((
(** ** The deletions *)
Lemma mail_filter_all {A} (P : A -> Prop) `{forall x, Decision (P x)} (l : list A) : (forall x, x ∈ l -> P x) -> filter P l = l.
Proof. induction l as [|x l IH]; intros Hp; [done|]. rewrite filter_cons_True by (apply Hp; left). f_equal. apply IH. intros y Hy. apply Hp. by right. Qed.
Lemma delete_mails_run c evs r d ids : c !! r = Some d ->
  (if (length ids =? 0)%nat then mret tt else DeleteMailsWithoutAttachments r ids : M unit) (Sys c [] evs) =
  (Ok tt, Sys (<[r := with_mails (filter (fun m => mail_ID m ∉ ids) (mails d)) d]> c) [] evs).
Proof.
  intros Hd. destruct ids as [|i ids]; cbn [length Nat.eqb].
  - rewrite mail_filter_all by (intros ? _; apply not_elem_of_nil). destruct d. cbn. by rewrite insert_id.
  - unfold DeleteMailsWithoutAttachments, exec_in. erewrite bind_run by (by apply db_of_run). by rewrite (exec_run c evs r d _ Hd).
Qed.
Definition finish (ids : list u64) (d : mail_tables) : mail_tables :=
  let items := mi_item <$> filter (fun mi => mi_mail mi ∈ ids) (mail_items d) in
  {| mails := filter (fun m => mail_ID m ∉ ids) (mails d); mail_items := filter (fun mi => mi_item mi ∉ items) (mail_items d);
     instances := filter (fun e => e.1 ∉ items) (instances d); next_id := next_id d |}.
Lemma finish_nil d : finish [] d = d.
Proof.
  unfold finish. rewrite (mail_filter_none (fun mi => mi_mail mi ∈ [])) by (intros ? _; apply not_elem_of_nil). cbn [fmap list_fmap].
  rewrite !mail_filter_all by (intros ? _; apply not_elem_of_nil). rewrite map_filter_id; [by destruct d|]. intros ? ? _. apply not_elem_of_nil.
Qed.
Lemma finish_run c evs r d ids : c !! r = Some d ->
  (if (length ids =? 0)%nat then mret tt
   else
     items ← MailItemsIDsByMailIDs r ids;
     (if (0 <? length items)%nat then DeleteItemsWithIDs r items ;; DeleteMailItemsWithIDs r items else mret tt) ;;
     DeleteMailsWithoutAttachments r ids : M unit) (Sys c [] evs) =
  (Ok tt, Sys (<[r := finish ids d]> c) [] evs).
Proof.
  intros Hd. destruct ids as [|i ids]; cbn [length Nat.eqb]; [by rewrite finish_nil, insert_id|].
  unfold MailItemsIDsByMailIDs. erewrite bind_run by (by erewrite bind_run by (by apply query_run)).
  unfold finish. destruct (mi_item <$> filter _ (mail_items d)) as [|x items]; cbn [length Nat.ltb Nat.leb].
  - erewrite bind_run by reflexivity. rewrite (mail_filter_all (fun mi => mi_item mi ∉ [])) by (intros ? _; apply not_elem_of_nil).
    rewrite map_filter_id by (intros ? ? _; apply not_elem_of_nil).
    unfold DeleteMailsWithoutAttachments, exec_in. erewrite bind_run by (by apply db_of_run). by rewrite (exec_run c evs r d _ Hd).
  - unfold DeleteItemsWithIDs, DeleteMailItemsWithIDs, DeleteMailsWithoutAttachments, exec_in.
    erewrite bind_run. 2:{ erewrite bind_run. 2:{ erewrite bind_run by (by apply db_of_run). by rewrite (exec_run c evs r d _ Hd). }
      erewrite bind_run by (apply db_of_run, lookup_insert_eq). apply exec_run, lookup_insert_eq. }
    erewrite bind_run by (apply db_of_run, lookup_insert_eq). erewrite exec_run by (apply lookup_insert_eq).
    by rewrite !insert_insert_eq.
Qed.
))
> Activity:
From the material above, please return each line containing "length".

> Task response:
  (if (length ids =? 0)%nat then mret tt else DeleteMailsWithoutAttachments r ids : M unit) (Sys c [] evs) =
  intros Hd. destruct ids as [|i ids]; cbn [length Nat.eqb].
  (if (length ids =? 0)%nat then mret tt
     (if (0 <? length items)%nat then DeleteItemsWithIDs r items ;; DeleteMailItemsWithIDs r items else mret tt) ;;
  intros Hd. destruct ids as [|i ids]; cbn [length Nat.eqb]; [by rewrite finish_nil, insert_id|].
  unfold finish. destruct (mi_item <$> filter _ (mail_items d)) as [|x items]; cbn [length Nat.ltb Nat.leb].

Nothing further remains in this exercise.